Mentioning "syllables" and "syncopations" brings to the fore two other important issues. The word "syllables" refers to an issue that has remained underexposed in Sun and Cuthbert's study. As many words in the NRC Emotion Lexicon consist of two or more syllables, the question arises as to how Sun and Cuthbert dealt with multi-syllable words. Unfortunately, their statement on this issue is quite ambiguous. They state that "ideally, the note attached to the accented syllable, or an average of the properties of all notes contained within the word would be used" (p. 332) but also note that in this study, given the relatively small number of multi-syllable words, "the assumption that the first note will carry affect-music value is acceptable" (p. 332). If this means that they only took into account the first note combined with a word, this may have confounded their results more than they think. First, it cannot be excluded that affect-carrying words are more often multi-syllabic than other words; second, several multi-syllabic words start with an unstressed syllable; third, in cases of epenthesis or melisma, the affect-music is partly in the added notes; and fourth, in longer words syllables with secondary stress and even unstressed syllables can be used to express affect. For example, in 'Amazing grace', neither the first note nor the note combined with the stressed syllable "-ma-" is a note that conveys the maximum of affect in the word "amazing". Even though word-stress rules are fully respected, the syllable "-zing" is accentuated in a very expressive way, almost overpowering "-ma-". Also, the first syllable is accentuated in an expressive way by combining it with a melisma, delaying the rest of the word in a manner that illustrates the sense of awe the word expresses. I think it is therefore more appropriate to assume that all the notes associated with stressed syllables plus all the notes that are in metrically strong positions or that are accentuated otherwise should be considered the affect-carrying notes for a multi-syllable word. Furthermore, both melismas and epentheses should be investigated as a distinguished affect-carrying musical feature.
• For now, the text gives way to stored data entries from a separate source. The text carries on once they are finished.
Definition or_default_list (o : option (list string)) (d : list string) : list string :=
  match o with Some (x :: l) => x :: l | _ => d end.
Definition node_caps_for_browser (rec : option NodePairRecord) : list string :=
  or_default_list (rec ≫= nr_caps) node_default_caps.
Definition node_commands_for_browser (rec : option NodePairRecord) : list string :=
  or_default_list (rec ≫= nr_commands) node_default_commands.

(** [connected] is the set in its iteration order. *)
Definition browser_connected_nodes (records : list NodePairRecord) (connected : list string)
  : list BrowserNodeDescriptor :=
  let m := by_node records in
  sort_by (by_str bn_node_id)
    ((fun node_id =>
        let rec := m !! node_id in {|
          bn_node_id := node_id;
          bn_display_name := rec ≫= nr_display_name; bn_remote_ip := rec ≫= nr_remote_ip;
          bn_platform := rec ≫= nr_platform;
          bn_caps := node_caps_for_browser rec; bn_commands := node_commands_for_browser rec |})
     <$> connected).

Definition browser_node_is_capable (n : BrowserNodeDescriptor) : bool :=
  existsb (fun cap => String.eqb cap "browser") (bn_caps n)
  || existsb (fun cmd => String.eqb cmd "browser.proxy") (bn_commands n).

Definition is_ascii_alnum (c : ascii) : bool :=
  let n := nat_of_ascii c in
  ((48 <=? n) && (n <=? 57)) || ((65 <=? n) && (n <=? 90)) || ((97 <=? n) && (n <=? 122)).

Definition normalize_node_key (value : string) : string :=
  string_of_list_ascii (retain is_ascii_alnum (list_ascii_of_string (to_ascii_lowercase (trim value)))).

Definition node_matches (q : string) (n : BrowserNodeDescriptor) : bool :=
  String.eqb (bn_node_id n) q
  || bool_decide (bn_remote_ip n = Some q)
  || match bn_display_name n with
     | Some name => String.eqb (normalize_node_key name) (normalize_node_key q)
     | None => false
     end
  || ((6 <=? len q) && starts_with (bn_node_id n) q).

Definition browser_resolve_named_node (nodes : list BrowserNodeDescriptor) (query : string)
  : result (option BrowserNodeDescriptor) RpcError :=
  let q := trim query in
  if String.eqb q "" then Ok None
  else match retain (node_matches q) nodes with
       | [] => Ok None
       | [n] => Ok (Some n)
       | matches =>
           let names := join ", " ((fun n => default (bn_node_id n)
             (or_else (bn_display_name n) (bn_remote_ip n))) <$> matches) in
           Err (rpc_error "UNAVAILABLE" ("ambiguous node: " +:+ q +:+ " (matches: " +:+ names +:+ ")"))
       end.

(** The policy of [browser_gateway_node_policy]: a mode and a configured node. *)
Definition browser_resolve_node_target (nodes : list BrowserNodeDescriptor)
    (policy : string * option string) (explicit_node : option string)
  : result (option BrowserNodeDescriptor) RpcError :=
  let not_connected q :=
    rpc_error "UNAVAILABLE" ("Configured browser node not connected: " +:+ q) in
  let named ns q :=
    match browser_resolve_named_node ns q with
    | Err e => Err e
    | Ok (Some n) => Ok (Some n)
    | Ok None => Err (not_connected q)
    end in
  let browser_nodes := retain browser_node_is_capable nodes in
  match explicit_node with
  | Some q => named nodes q
  | None =>
      let '(mode, configured_node) := policy in
      if String.eqb mode "off" then Ok None
      else match browser_nodes with
           | [] =>
               match configured_node with
               | Some _ => Err (rpc_error "UNAVAILABLE" "No connected browser-capable nodes.")
               | None => Ok None
               end
           | n :: rest =>
               match configured_node with
               | Some q => named browser_nodes q
               | None =>
                   if String.eqb mode "manual" then Ok None
                   else match rest with [] => Ok (Some n) | _ => Ok None end
               end
           end
  end.
(* ===== verification/DeviceScopes.v ===== *)
(** Device pairing over the gateway's RPCs ([crates/gateway-core/src/http.rs],
    [device.pair.*] and [device.token.*], and the [device.pair.requested] event of
    [rpc_node_event]): pending requests, paired devices with one token per role,
    and the scopes of the tokens.

    The handlers persist a snapshot at the end; the outcome of the write is an
    argument.  Tokens, times and generated ids are arguments. *)

From Stdlib Require Import Strings.String.
From S2P Require Import Prelude RustStr Json Sorting ConfigStore NodePairing.
#[local] Open Scope string_scope.
#[local] Open Scope nat_scope.
#[local] Open Scope list_scope.

Record DevicePairPendingRecord := {
  dp_request_id : string;
  dp_device_id : string;
  dp_public_key : option string;
  dp_display_name : option string;
  dp_platform : option string;
  dp_client_id : option string;
  dp_client_mode : option string;
  dp_role : option string;
  dp_roles : option (list string);
  dp_scopes : option (list string);
  dp_remote_ip : option string;
  dp_silent : bool;
  dp_is_repair : bool;
  dp_ts : Z;
}.

Record DeviceAuthTokenRecord := {
  tk_role : string;
  tk_token : string;
  tk_scopes : list string;
  tk_created_at_ms : Z;
  tk_rotated_at_ms : option Z;
  tk_revoked_at_ms : option Z;
  tk_last_used_at_ms : option Z;
}.

Record DevicePairedRecord := {
  dd_device_id : string;
  dd_public_key : option string;
  dd_display_name : option string;
  dd_platform : option string;
  dd_client_id : option string;
  dd_client_mode : option string;
  dd_role : option string;
  dd_roles : option (list string);
  dd_scopes : option (list string);
  dd_approved_scopes : option (list string);
  dd_remote_ip : option string;
  dd_tokens : gmap string DeviceAuthTokenRecord;
  dd_created_at_ms : Z;
  dd_approved_at_ms : Z;
}.

Record DeviceState := {
  ds_pending : gmap string DevicePairPendingRecord;
  ds_pending_index : gmap string string;
  ds_paired : gmap string DevicePairedRecord;
  (** The snapshot file. *)
  ds_file : option (gmap string DevicePairPendingRecord * gmap string DevicePairedRecord);
}.

Definition DeviceState_new : DeviceState := {|
  ds_pending := ∅; ds_pending_index := ∅; ds_paired := ∅; ds_file := None |}.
Concerning syncopations, according to Brackett (1995), Billy Holiday's rendition of 'I'll be seeing you' is much sadder than Bing Crosby's rendition, partly because of Holiday's syncopations. He is not the only musicologist to suggest that syncopations support the emotional expressiveness of a song. For example, Pattison (2015, March 17) has claimed that off-beat phrasings suggest that there is some subtext to the lyrics. Therefore, it appears to be very interesting to assess whether there are correlations between the occurrence of syncopations and of affect-carrying words. However, this should be done with care. Recent publications show that it is important to distinguish between syncopations that matter and those that will hardly be perceived as such (Condit-Schulz, 2019; Koops, Volk, & De Haas, 2015; Tan, Lustig, & Temperley, 2019; Temperley, 2020). Furthermore, among the syncopations that do matter, the position relative to the beat can influence musical affect. At least, Schotanus (in preparation) finds evidence that stressed syllables occurring either early or late compared to the beat support the impression that the singer is either pressing on or holding back for some reason, but that early ones more often support a sense of urgency, whereas late ones more often support a sense of being upset.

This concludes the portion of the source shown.